A line below contains "Definition verifier_cfg : TreeConfig", and a later one contains "None, Failure e)". Repeat both, with every line between them, exactly.

Supplied entries:
........

(* ===== verification/AvlVerifier.v ===== *)
(** * AvlVerifier: BatchAVLVerifier

    scrypto/.../avltree/batch/BatchAVLVerifier.scala: the verifier's version of
    the abstract methods, the reconstruction of the tree from the packed proof
    and the verification of one operation.  The parser's loop has fuel: with
    variable value lengths a negative length in the proof moves the cursor
    back, so the loop of the code need not end. *)

From S2P Require Import Prelude External AvlNode AvlOps AvlProver.

(** ** Fields of the verifier *)
Record VerifierFields := VF {
  directionsIndex : Z;
  v_lastRightStep : Z;
  v_replayIndex : Z
}.

Definition init_vfields : VerifierFields := VF 0 0 0.

Section VerifierMethods.
Context `{G : Guava} (proof : bytes).

(** nextDirectionIsLeft *)
Definition verifier_nextDirectionIsLeft (key : ADKey) (r : Node) : Eff VerifierFields bool :=
  let! f := gets id in
  let! b := lift_try (bit_of proof (directionsIndex f)) in
  modify (fun f => VF (directionsIndex f + 1)
                      (if b then v_lastRightStep f else directionsIndex f)
                      (v_replayIndex f)) ;!
  ret b.

(** keyMatchesLeaf *)
Definition verifier_keyMatchesLeaf (key : ADKey) (r : Node) : Eff VerifierFields bool :=
  match asLeaf r with
  | None => throw ClassCast
  | Some (k, _, nk) =>
      let c := compare key k in
      guard IllegalArgument (0 <=? c)%Z ;!
      if (c =? 0)%Z then ret true
      else guard IllegalArgument (compare key nk <? 0)%Z ;! ret false
  end.

(** replayComparison *)
Definition verifier_replayComparison : Eff VerifierFields Z :=
  let! f := gets id in
  let! c :=
    if (v_replayIndex f =? v_lastRightStep f)%Z then ret 0%Z
    else let! b := lift_try (bit_of proof (v_replayIndex f)) in
         ret (if negb b && (v_replayIndex f <? v_lastRightStep f)%Z then 1 else -1)%Z in
  modify (fun f => VF (directionsIndex f) (v_lastRightStep f) (v_replayIndex f + 1)) ;!
  ret c.

Definition verifier_methods : TreeMethods VerifierFields := {|
  nextDirectionIsLeft := verifier_nextDirectionIsLeft;
  keyMatchesLeaf := verifier_keyMatchesLeaf;
  replayComparison := verifier_replayComparison;
  addNode_key := fun _ => None
|}.
End VerifierMethods.

(** ** Reconstruction *)
Section Reconstruct.
Context `{G : Guava} `{HF : CryptographicHash}.

(** The doubling loop: (temp, logNumOps), Int arithmetic *)
Fixpoint logLoop (fuel : nat) (realNumOperations temp logNumOps : Z) : Try Z :=
  match fuel with
  | O => Failure NoFuel
  | S fuel' =>
      if (temp <? realNumOperations)%Z
      then logLoop fuel' realNumOperations (toInt (temp * 2)) (toInt (logNumOps + 1))
      else Success logNumOps
  end.

(** The bound on the number of nodes; 0 when it is not enforced *)
Definition maxNodesOf (fuel : nat) (maxNumOperations maxDeletes : option Z) (height : Z) : Try Z :=
  match maxNumOperations with
  | None => Success 0%Z
  | Some realNumOperations =>
      let? logNumOps := logLoop fuel realNumOperations 1 0 in
      let temp := (1 + Z.max height logNumOps)%Z in
      let hnew := (temp + Z.quot temp 2)%Z in
      let realMaxDeletes := default realNumOperations maxDeletes in
      Success (toInt ((realNumOperations + realMaxDeletes) * (2 * height + 1)
                      + realMaxDeletes * hnew + 1))
  end.

Record ParseState := Parse {
  pos : Z;
  numNodes : Z;
  stack : list Node;
  previousLeaf : option ADKey   (* its next leaf key *)
}.

(** A verifier node: mutated in place, so its identity is never replaced *)
Definition vmeta : meta := Meta 0 true.

(** One iteration of the loop, [n] the tag read at [pos] *)
Definition parseNode (keyLength : nat) (valueLengthOpt : option Z) (proof : bytes)
    (n : byte) (st : ParseState) : Try ParseState :=
  let i := (pos st + 1)%Z in
  let count := (numNodes st + 1)%Z in
  if bool_decide (n = LabelInPackagedProof) then
    let j := (i + Z.of_nat DigestSize)%Z in
    Success (Parse j count (LabelOnlyNode (slice proof i j) :: stack st) None)
  else if bool_decide (n = LeafInPackagedProof) then
    let kl := Z.of_nat keyLength in
    let '(key, i1) := match previousLeaf st with
                      | Some nk => (nk, i)
                      | None => (slice proof i (i + kl), i + kl)%Z
                      end in
    let nextLeafKey := slice proof i1 (i1 + kl) in
    let i2 := (i1 + kl)%Z in
    let? vl_i3 := match valueLengthOpt with
                  | Some vl => Success (vl, i2)
                  | None => let? vl := Ints_fromByteArray (slice proof i2 (i2 + 4)) in
                            Success (vl, (i2 + 4)%Z)
                  end in
    let '(valueLength, i3) := vl_i3 in
    let value := slice proof i3 (i3 + valueLength) in
    Success (Parse (i3 + valueLength) count
                   (Leaf vmeta key value nextLeafKey :: stack st) (Some nextLeafKey))
  else
    match stack st with
    | rightN :: leftN :: s =>
        Success (Parse i count (InternalNode vmeta None (b2z n) leftN rightN :: s) (previousLeaf st))
    | _ => Failure NoSuchElement
    end.

Fixpoint parseLoop (fuel : nat) (keyLength : nat) (valueLengthOpt maxNodes : option Z)
    (proof : bytes) (st : ParseState) : Try ParseState :=
  match fuel with
  | O => Failure NoFuel
  | S fuel' =>
      let? n := array_get proof (pos st) in
      if bool_decide (n = EndOfTreeInPackagedProof) then Success st
      else
        let? _ := require (match maxNodes with
                           | None => true
                           | Some mx => (numNodes st + 1 <=? mx)%Z
                           end) in
        let? st' := parseNode keyLength valueLengthOpt proof n st in
        parseLoop fuel' keyLength valueLengthOpt maxNodes proof st'
  end.

Definition startsWith (a b : bytes) : bool := bool_decide (take (length b) a = b).

(** reconstructedTree before recoverWith: the root, the height and where the
    directions start *)
Definition reconstruct (fuel : nat) (cfg : TreeConfig) (maxNumOperations maxDeletes : option Z)
    (startingDigest proof : bytes) : Try (Node * Z * Z) :=
  let? _ := require (Nat.ltb 0 DigestSize) in
  let? _ := require (Nat.ltb 0 (keyLength cfg)) in
  let? _ := match valueLengthOpt cfg with None => Success tt | Some vl => require (0 <=? vl)%Z end in
  let? _ := require (Nat.eqb (length startingDigest) (DigestSize + 1)) in
  let? lastByte := of_option NoSuchElement (last startingDigest) in
  let height := Z.land (b2z lastByte) 255 in
  let? maxNodes := maxNodesOf fuel maxNumOperations maxDeletes height in
  let? st := parseLoop fuel (keyLength cfg) (valueLengthOpt cfg)
               ((fun _ => maxNodes) <$> maxNumOperations) proof (Parse 0 0 [] None) in
  match stack st with
  | [root] =>
      let? _ := require (startsWith startingDigest (label root)) in
      Success (root, height, ((pos st + 1) * 8)%Z)
  | _ => Failure IllegalArgument
  end.
End Reconstruct.

(** ** The verifier *)
Record BatchAVLVerifier := Verifier {
  v_tree : TreeState VerifierFields;
  v_topNode : option Node
}.

Section Verifier.
Context `{G : Guava} `{HF : CryptographicHash} (cfg : TreeConfig).

(** collectChangedNodes is false in the verifier *)
Definition verifier_cfg : TreeConfig :=
  {| keyLength := keyLength cfg; valueLengthOpt := valueLengthOpt cfg; collectChangedNodes := false |}.

(** The constructor *)
Definition new_verifier (fuel : nat) (maxNumOperations maxDeletes : option Z)
    (startingDigest proof : bytes) : BatchAVLVerifier :=
  match reconstruct fuel cfg maxNumOperations maxDeletes startingDigest proof with
  | Success (root, height, d) =>
      Verifier (TreeSt (VF d 0 0) ∅ 0 0 [] [] height None) (Some root)
  | Failure _ => Verifier (TreeSt init_vfields ∅ 0 0 [] [] 0 None) None
  end.

(** digest; the assertion of [digest] throws *)
Definition verifier_digest (v : BatchAVLVerifier) : Try (option ADDigest) :=
  match v_topNode v with
  | None => Success None
  | Some n => try_map Some (digest (rootNodeHeight (v_tree v)) n)
  end.

Definition set_vreplay (f : VerifierFields) : VerifierFields :=
  VF (directionsIndex f) (v_lastRightStep f) (directionsIndex f).

(** performOneOperation *)
Definition verifyOneOperation (proof : bytes) (operation : Operation)
  : Eff BatchAVLVerifier (option ADValue) := fun v =>
  let s := v_tree v in
  let s0 := set_sub (set_vreplay (sub s)) s in
  match v_topNode v with
  | None => (Verifier s0 None, Failure NoSuchElement)
  | Some top =>
      match returnResultOfOneOperation verifier_cfg (verifier_methods proof) operation top s0 with
      | (s', Success (n, old)) => (Verifier s' (Some n), Success old)
      | (s', Failure e) => (Verifier s' None, Failure e)
      end
  end.

Fixpoint verifyOperations (proof : bytes) (ops : list Operation) (v : BatchAVLVerifier)
  : BatchAVLVerifier * list (Try (option ADValue)) :=
  match ops with
  | [] => (v, [])
  | op :: ops' =>
      let '(v1, r) := verifyOneOperation proof op v in
      let '(v2, rs) := verifyOperations proof ops' v1 in (v2, r :: rs)
  end.

(** extractNodes *)
Fixpoint extract_traverse (extractor : Node -> bool) (rNode : Node) (collected : list Node)
  : list Node :=
  match rNode with
  | InternalNode _ _ _ l r =>
      collected ++ extract_traverse extractor r [] ++ extract_traverse extractor l []
  | _ => if extractor rNode then rNode :: collected else collected
  end.

Definition extractNodes (extractor : Node -> bool) (v : BatchAVLVerifier) : option (list Node) :=
  (fun t => extract_traverse extractor t []) <$> v_topNode v.

(** extractFirstNode *)
Fixpoint extract_first (extractor : Node -> bool) (rNode : Node) : option Node :=
  match rNode with
  | InternalNode _ _ _ l r =>
      match extract_first extractor l with
      | Some n => Some n
      | None => extract_first extractor r
      end
  | _ => if extractor rNode then Some rNode else None
  end.

Definition extractFirstNode (extractor : Node -> bool) (v : BatchAVLVerifier) : option Node :=
  v_topNode v ≫= extract_first extractor.
End Verifier.
Lemma verifier_replays key lo hi n x x' :
  searched proof false key lo hi n x x' -> v_replayIndex x = directionsIndex x ->
  hit key n = true -> replays V x' (cmps key n).
Proof.
  intros (_ & _ & Hv & Hri & _ & Hlrs) Hx Hhit. specialize (Hlrs eq_refl Hhit).
  set (X := fun i => VF (directionsIndex x') (v_lastRightStep x') i).
  replace x' with (X (directionsIndex x)) by (subst X; destruct x'; simpl in *; congruence).
  apply (replays_path _ _ (v_lastRightStep x')); [| |done|done].
  - intros i b Hi Hlt. cbn. unfold verifier_replayComparison, bind, gets, modify, ret, lift_try, id. simpl.
    destruct (Z.eqb_spec (directionsIndex x + Z.of_nat i) (v_lastRightStep x')); [lia|].
    rewrite (Hv _ _ Hi). simpl.
    destruct (Z.ltb_spec (directionsIndex x + Z.of_nat i) (v_lastRightStep x')); [|lia].
    by destruct b.
  - cbn. unfold verifier_replayComparison, bind, gets, modify, ret, id. simpl. by rewrite Z.eqb_refl.
Qed.

Lemma decide_delete op old : decide_op cfg op old = Success (Some None) -> is_Some old.
Proof.
  unfold decide_op. destruct (isLookup op); [done|]. destruct old; [done|].
  destruct (updateFn op None) as [[?|]|]; simpl; try done. by destruct (checkValueLength _ _).
Qed.

(** Two roots with related states and equal old values. *)
Definition op_rel (a : Node * option ADValue) (s1 : TreeState ProverFields)
    (b : Node * option ADValue) (s2 : TreeState VerifierFields) : Prop :=
  srel anypv s1 s2 /\ prune (fst a) (fst b) /\ snd a = snd b.

Lemma srel_height z1 z2 s1 s2 : srel anypv s1 s2 -> z1 = z2 ->
  srel anypv (set_height z1 s1) (set_height z2 s2).
Proof. intros [] ->. by split. Qed.

(** The deletion that follows an accepted search. *)
Lemma sim_root_delete n n' h key op s1 s2 old :
  srel (both_replay prover_methods V (cmps key n)) s1 s2 -> prune n n' ->
  wf (NegativeInfinityKey cfg) (PositiveInfinityKey cfg) n h ->
  sim (let! del := deleteHelper cfg prover_methods n false op in
       let '(postDeleteRootNode, heightDecreased) := del in
       (if heightDecreased then modify (fun s => set_height (rootNodeHeight s - 1) s) else ret tt) ;!
       ret (postDeleteRootNode, old)) s1
      (let! del := deleteHelper (verifier_cfg cfg) V n' false op in
       let '(postDeleteRootNode, heightDecreased) := del in
       (if heightDecreased then modify (fun s => set_height (rootNodeHeight s - 1) s) else ret tt) ;!
       ret (postDeleteRootNode, old)) s2 op_rel.
Proof.
  intros Hs Hp Hwf. sim_step. eapply sim_mono; [by eapply sim_delete|].
  intros [a d] u1 [b d'] u2 (Hu & Hpr & Hd). simpl in Hpr, Hd. subst d'.
  destruct d; sim_step; [apply sim_modify|]; repeat sim_step; split_and!; try done.
  apply srel_height; [done|]. f_equal. apply Hu.
Qed.

Lemma sim_returnResult op n n' h bs lrs s1 s2 :
  prune n n' -> wf (NegativeInfinityKey cfg) (PositiveInfinityKey cfg) n h ->
  pfields bs (zlen bs) lrs false (sub s1) -> rootNodeHeight s1 = rootNodeHeight s2 ->
  v_replayIndex (sub s2) = directionsIndex (sub s2) ->
  sim (returnResultOfOneOperation cfg prover_methods op n) s1
      (returnResultOfOneOperation (verifier_cfg cfg) V op n') s2 op_rel.
Proof.
  intros Hp Hwf Hpf Hs Hri. unfold returnResultOfOneOperation. cbv zeta.
  change (NegativeInfinityKey (verifier_cfg cfg)) with (NegativeInfinityKey cfg).
  change (PositiveInfinityKey (verifier_cfg cfg)) with (PositiveInfinityKey cfg).
  change (keyLength (verifier_cfg cfg)) with (keyLength cfg).
  sim_step. sim_step. sim_step. sim_step. sim_step. sim_step. sim_step. apply sim_modify.
  assert (klt (NegativeInfinityKey cfg) (op_key op)) as Hlo by (apply compare_gt; lia).
  assert (klt (op_key op) (PositiveInfinityKey cfg)) as Hhi by (unfold klt; lia).
  set (t1 := set_saved None s1). set (t2 := set_saved None s2).
  assert (srel anypv t1 t2) as Ht by (by repeat constructor).
  apply sim_bind. eapply sim_mono.
  { apply (sim_wp _ _ _ _ _ (fun r s1' =>
       pfields (bs ++ path false (op_key op) n) (zlen bs) (last_match false (op_key op) n bs lrs) false (sub s1') /\
       modify_outcome cfg op (op_key op) (NegativeInfinityKey cfg) (PositiveInfinityKey cfg) h n t1 r s1')
      (sim_modifyHelper cfg proof op (op_key op) n' n false _ _ _ bs (zlen bs) lrs t1 t2 Hp Hwf Hlo Hpf Ht)).
    eapply (modifyHelper_spec cfg n false); [done|by split|exact Hpf|]. by intros. }
  intros [[[[a ch] inc] del] old] u1 [[[[b ch'] inc'] del'] old'] u2
    [[[Hu (Hab & <- & <- & <- & <-)] Hsr] [Hpf' Hout]].
  destruct del; [|destruct inc; sim_step; [apply sim_modify|]; repeat sim_step; split_and!; try done;
                  apply srel_height; [done|]; f_equal; apply Hu].
  unfold modify_outcome in Hout.
  destruct (decide_op cfg op (to_map n !! op_key op)) as [[[v|]|]|e] eqn:Ed.
  - destruct Hout as (? & ? & [=] & _).
  - injection Hout as -> -> -> ->. 
    assert (hit (op_key op) n = true) as Hhit by (eapply cmps_hit; eauto using decide_delete).
    eapply sim_root_delete; [|done|done]. destruct Hu as [_ Hh Hsv]. split; [|done|done].
    split; [by eapply prover_replays|by eapply verifier_replays].
  - by injection Hout.
  - by destruct Hout.
Qed.
End SoundOperation.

........

Answer box:
Definition verifier_cfg : TreeConfig :=
  {| keyLength := keyLength cfg; valueLengthOpt := valueLengthOpt cfg; collectChangedNodes := false |}.

(** The constructor *)
Definition new_verifier (fuel : nat) (maxNumOperations maxDeletes : option Z)
    (startingDigest proof : bytes) : BatchAVLVerifier :=
  match reconstruct fuel cfg maxNumOperations maxDeletes startingDigest proof with
  | Success (root, height, d) =>
      Verifier (TreeSt (VF d 0 0) ∅ 0 0 [] [] height None) (Some root)
  | Failure _ => Verifier (TreeSt init_vfields ∅ 0 0 [] [] 0 None) None
  end.

(** digest; the assertion of [digest] throws *)
Definition verifier_digest (v : BatchAVLVerifier) : Try (option ADDigest) :=
  match v_topNode v with
  | None => Success None
  | Some n => try_map Some (digest (rootNodeHeight (v_tree v)) n)
  end.

Definition set_vreplay (f : VerifierFields) : VerifierFields :=
  VF (directionsIndex f) (v_lastRightStep f) (directionsIndex f).

(** performOneOperation *)
Definition verifyOneOperation (proof : bytes) (operation : Operation)
  : Eff BatchAVLVerifier (option ADValue) := fun v =>
  let s := v_tree v in
  let s0 := set_sub (set_vreplay (sub s)) s in
  match v_topNode v with
  | None => (Verifier s0 None, Failure NoSuchElement)
  | Some top =>
      match returnResultOfOneOperation verifier_cfg (verifier_methods proof) operation top s0 with
      | (s', Success (n, old)) => (Verifier s' (Some n), Success old)
      | (s', Failure e) => (Verifier s' None, Failure e)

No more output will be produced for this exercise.